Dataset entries
--------------------

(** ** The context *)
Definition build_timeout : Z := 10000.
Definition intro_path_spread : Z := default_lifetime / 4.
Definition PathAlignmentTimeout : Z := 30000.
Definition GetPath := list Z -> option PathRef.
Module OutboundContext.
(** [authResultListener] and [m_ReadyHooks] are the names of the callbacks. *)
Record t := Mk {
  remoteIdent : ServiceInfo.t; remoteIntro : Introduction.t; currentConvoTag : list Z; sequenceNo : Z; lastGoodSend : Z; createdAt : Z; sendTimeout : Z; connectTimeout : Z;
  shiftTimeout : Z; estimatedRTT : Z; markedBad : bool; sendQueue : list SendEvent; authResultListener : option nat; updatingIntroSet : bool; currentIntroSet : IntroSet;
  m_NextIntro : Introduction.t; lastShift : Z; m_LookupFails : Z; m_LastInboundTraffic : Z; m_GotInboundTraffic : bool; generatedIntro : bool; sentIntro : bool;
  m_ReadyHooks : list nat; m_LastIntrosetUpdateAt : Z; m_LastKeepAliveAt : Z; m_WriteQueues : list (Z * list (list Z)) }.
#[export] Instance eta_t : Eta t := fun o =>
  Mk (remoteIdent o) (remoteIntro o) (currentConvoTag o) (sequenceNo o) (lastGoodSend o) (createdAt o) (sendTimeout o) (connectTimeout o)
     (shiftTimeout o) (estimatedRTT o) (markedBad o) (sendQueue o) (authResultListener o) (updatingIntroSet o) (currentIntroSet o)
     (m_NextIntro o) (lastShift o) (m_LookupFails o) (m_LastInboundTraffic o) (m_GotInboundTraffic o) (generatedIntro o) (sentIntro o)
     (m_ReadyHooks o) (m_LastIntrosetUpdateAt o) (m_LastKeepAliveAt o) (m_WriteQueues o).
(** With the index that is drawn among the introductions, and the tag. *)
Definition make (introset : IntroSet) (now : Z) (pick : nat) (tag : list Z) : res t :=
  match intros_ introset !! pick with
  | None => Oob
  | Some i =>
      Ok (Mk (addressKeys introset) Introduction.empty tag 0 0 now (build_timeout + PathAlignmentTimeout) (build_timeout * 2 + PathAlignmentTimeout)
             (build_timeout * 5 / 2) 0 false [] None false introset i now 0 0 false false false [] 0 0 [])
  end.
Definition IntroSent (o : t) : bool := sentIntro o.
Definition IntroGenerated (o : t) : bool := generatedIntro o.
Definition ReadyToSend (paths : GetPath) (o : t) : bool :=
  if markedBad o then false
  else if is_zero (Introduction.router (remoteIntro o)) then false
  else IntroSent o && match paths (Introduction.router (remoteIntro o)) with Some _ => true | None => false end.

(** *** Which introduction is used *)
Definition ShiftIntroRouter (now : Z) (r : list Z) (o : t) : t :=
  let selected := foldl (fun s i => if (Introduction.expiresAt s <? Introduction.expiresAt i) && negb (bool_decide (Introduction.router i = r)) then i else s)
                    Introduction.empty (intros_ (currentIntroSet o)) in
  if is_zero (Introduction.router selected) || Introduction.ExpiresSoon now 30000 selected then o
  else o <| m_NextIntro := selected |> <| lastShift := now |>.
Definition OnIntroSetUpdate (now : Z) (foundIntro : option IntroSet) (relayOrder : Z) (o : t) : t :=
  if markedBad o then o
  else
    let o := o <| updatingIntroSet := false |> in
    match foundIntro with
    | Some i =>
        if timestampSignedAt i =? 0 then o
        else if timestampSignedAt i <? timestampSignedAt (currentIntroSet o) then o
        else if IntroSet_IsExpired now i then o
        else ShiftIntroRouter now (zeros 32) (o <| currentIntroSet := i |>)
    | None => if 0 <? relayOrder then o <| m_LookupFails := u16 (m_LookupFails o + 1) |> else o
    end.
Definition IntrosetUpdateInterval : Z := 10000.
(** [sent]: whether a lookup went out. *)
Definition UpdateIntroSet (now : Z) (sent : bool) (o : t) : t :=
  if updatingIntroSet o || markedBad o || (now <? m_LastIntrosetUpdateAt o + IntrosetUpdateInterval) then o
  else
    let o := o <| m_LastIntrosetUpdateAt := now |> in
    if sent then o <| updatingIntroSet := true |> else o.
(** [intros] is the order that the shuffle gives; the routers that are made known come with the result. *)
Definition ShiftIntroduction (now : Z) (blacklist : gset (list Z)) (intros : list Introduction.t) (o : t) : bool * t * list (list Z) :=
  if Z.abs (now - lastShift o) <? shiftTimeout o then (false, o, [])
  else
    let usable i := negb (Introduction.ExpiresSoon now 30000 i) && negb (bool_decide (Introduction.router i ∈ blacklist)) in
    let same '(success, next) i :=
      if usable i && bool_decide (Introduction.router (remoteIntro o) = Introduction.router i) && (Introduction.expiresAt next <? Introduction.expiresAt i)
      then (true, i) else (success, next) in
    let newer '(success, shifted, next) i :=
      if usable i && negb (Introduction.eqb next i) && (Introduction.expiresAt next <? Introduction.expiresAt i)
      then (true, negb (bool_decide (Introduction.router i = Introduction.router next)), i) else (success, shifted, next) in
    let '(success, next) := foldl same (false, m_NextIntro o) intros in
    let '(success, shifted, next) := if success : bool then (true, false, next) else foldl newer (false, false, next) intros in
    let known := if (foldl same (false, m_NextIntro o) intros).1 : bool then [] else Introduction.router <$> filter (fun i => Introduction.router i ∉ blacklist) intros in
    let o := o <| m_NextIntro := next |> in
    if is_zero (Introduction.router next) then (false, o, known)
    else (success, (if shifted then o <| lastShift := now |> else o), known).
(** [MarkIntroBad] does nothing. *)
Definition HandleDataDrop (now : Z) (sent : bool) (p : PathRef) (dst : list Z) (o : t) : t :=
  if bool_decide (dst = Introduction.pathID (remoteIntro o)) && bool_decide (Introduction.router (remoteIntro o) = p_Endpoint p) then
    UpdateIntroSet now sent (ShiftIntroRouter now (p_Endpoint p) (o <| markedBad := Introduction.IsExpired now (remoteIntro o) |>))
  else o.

--------------------

**Task brief**
Reproduce all the data precisely, word for word.

**Task solution**
(** ** The context *)
Definition build_timeout : Z := 10000.
Definition intro_path_spread : Z := default_lifetime / 4.
Definition PathAlignmentTimeout : Z := 30000.
Definition GetPath := list Z -> option PathRef.
Module OutboundContext.
(** [authResultListener] and [m_ReadyHooks] are the names of the callbacks. *)
Record t := Mk {
  remoteIdent : ServiceInfo.t; remoteIntro : Introduction.t; currentConvoTag : list Z; sequenceNo : Z; lastGoodSend : Z; createdAt : Z; sendTimeout : Z; connectTimeout : Z;
  shiftTimeout : Z; estimatedRTT : Z; markedBad : bool; sendQueue : list SendEvent; authResultListener : option nat; updatingIntroSet : bool; currentIntroSet : IntroSet;
  m_NextIntro : Introduction.t; lastShift : Z; m_LookupFails : Z; m_LastInboundTraffic : Z; m_GotInboundTraffic : bool; generatedIntro : bool; sentIntro : bool;
  m_ReadyHooks : list nat; m_LastIntrosetUpdateAt : Z; m_LastKeepAliveAt : Z; m_WriteQueues : list (Z * list (list Z)) }.
#[export] Instance eta_t : Eta t := fun o =>
  Mk (remoteIdent o) (remoteIntro o) (currentConvoTag o) (sequenceNo o) (lastGoodSend o) (createdAt o) (sendTimeout o) (connectTimeout o)
     (shiftTimeout o) (estimatedRTT o) (markedBad o) (sendQueue o) (authResultListener o) (updatingIntroSet o) (currentIntroSet o)
     (m_NextIntro o) (lastShift o) (m_LookupFails o) (m_LastInboundTraffic o) (m_GotInboundTraffic o) (generatedIntro o) (sentIntro o)
     (m_ReadyHooks o) (m_LastIntrosetUpdateAt o) (m_LastKeepAliveAt o) (m_WriteQueues o).
(** With the index that is drawn among the introductions, and the tag. *)
Definition make (introset : IntroSet) (now : Z) (pick : nat) (tag : list Z) : res t :=
  match intros_ introset !! pick with
  | None => Oob
  | Some i =>
      Ok (Mk (addressKeys introset) Introduction.empty tag 0 0 now (build_timeout + PathAlignmentTimeout) (build_timeout * 2 + PathAlignmentTimeout)
             (build_timeout * 5 / 2) 0 false [] None false introset i now 0 0 false false false [] 0 0 [])
  end.
Definition IntroSent (o : t) : bool := sentIntro o.
Definition IntroGenerated (o : t) : bool := generatedIntro o.
Definition ReadyToSend (paths : GetPath) (o : t) : bool :=
  if markedBad o then false
  else if is_zero (Introduction.router (remoteIntro o)) then false
  else IntroSent o && match paths (Introduction.router (remoteIntro o)) with Some _ => true | None => false end.

(** *** Which introduction is used *)
Definition ShiftIntroRouter (now : Z) (r : list Z) (o : t) : t :=
  let selected := foldl (fun s i => if (Introduction.expiresAt s <? Introduction.expiresAt i) && negb (bool_decide (Introduction.router i = r)) then i else s)
                    Introduction.empty (intros_ (currentIntroSet o)) in
  if is_zero (Introduction.router selected) || Introduction.ExpiresSoon now 30000 selected then o
  else o <| m_NextIntro := selected |> <| lastShift := now |>.
Definition OnIntroSetUpdate (now : Z) (foundIntro : option IntroSet) (relayOrder : Z) (o : t) : t :=
  if markedBad o then o
  else
    let o := o <| updatingIntroSet := false |> in
    match foundIntro with
    | Some i =>
        if timestampSignedAt i =? 0 then o
        else if timestampSignedAt i <? timestampSignedAt (currentIntroSet o) then o
        else if IntroSet_IsExpired now i then o
        else ShiftIntroRouter now (zeros 32) (o <| currentIntroSet := i |>)
    | None => if 0 <? relayOrder then o <| m_LookupFails := u16 (m_LookupFails o + 1) |> else o
    end.
Definition IntrosetUpdateInterval : Z := 10000.
(** [sent]: whether a lookup went out. *)
Definition UpdateIntroSet (now : Z) (sent : bool) (o : t) : t :=
  if updatingIntroSet o || markedBad o || (now <? m_LastIntrosetUpdateAt o + IntrosetUpdateInterval) then o
  else
    let o := o <| m_LastIntrosetUpdateAt := now |> in
    if sent then o <| updatingIntroSet := true |> else o.
(** [intros] is the order that the shuffle gives; the routers that are made known come with the result. *)
Definition ShiftIntroduction (now : Z) (blacklist : gset (list Z)) (intros : list Introduction.t) (o : t) : bool * t * list (list Z) :=
  if Z.abs (now - lastShift o) <? shiftTimeout o then (false, o, [])
  else
    let usable i := negb (Introduction.ExpiresSoon now 30000 i) && negb (bool_decide (Introduction.router i ∈ blacklist)) in
    let same '(success, next) i :=
      if usable i && bool_decide (Introduction.router (remoteIntro o) = Introduction.router i) && (Introduction.expiresAt next <? Introduction.expiresAt i)
      then (true, i) else (success, next) in
    let newer '(success, shifted, next) i :=
      if usable i && negb (Introduction.eqb next i) && (Introduction.expiresAt next <? Introduction.expiresAt i)
      then (true, negb (bool_decide (Introduction.router i = Introduction.router next)), i) else (success, shifted, next) in
    let '(success, next) := foldl same (false, m_NextIntro o) intros in
    let '(success, shifted, next) := if success : bool then (true, false, next) else foldl newer (false, false, next) intros in
    let known := if (foldl same (false, m_NextIntro o) intros).1 : bool then [] else Introduction.router <$> filter (fun i => Introduction.router i ∉ blacklist) intros in
    let o := o <| m_NextIntro := next |> in
    if is_zero (Introduction.router next) then (false, o, known)
    else (success, (if shifted then o <| lastShift := now |> else o), known).
(** [MarkIntroBad] does nothing. *)
Definition HandleDataDrop (now : Z) (sent : bool) (p : PathRef) (dst : list Z) (o : t) : t :=
  if bool_decide (dst = Introduction.pathID (remoteIntro o)) && bool_decide (Introduction.router (remoteIntro o) = p_Endpoint p) then
    UpdateIntroSet now sent (ShiftIntroRouter now (p_Endpoint p) (o <| markedBad := Introduction.IsExpired now (remoteIntro o) |>))
  else o.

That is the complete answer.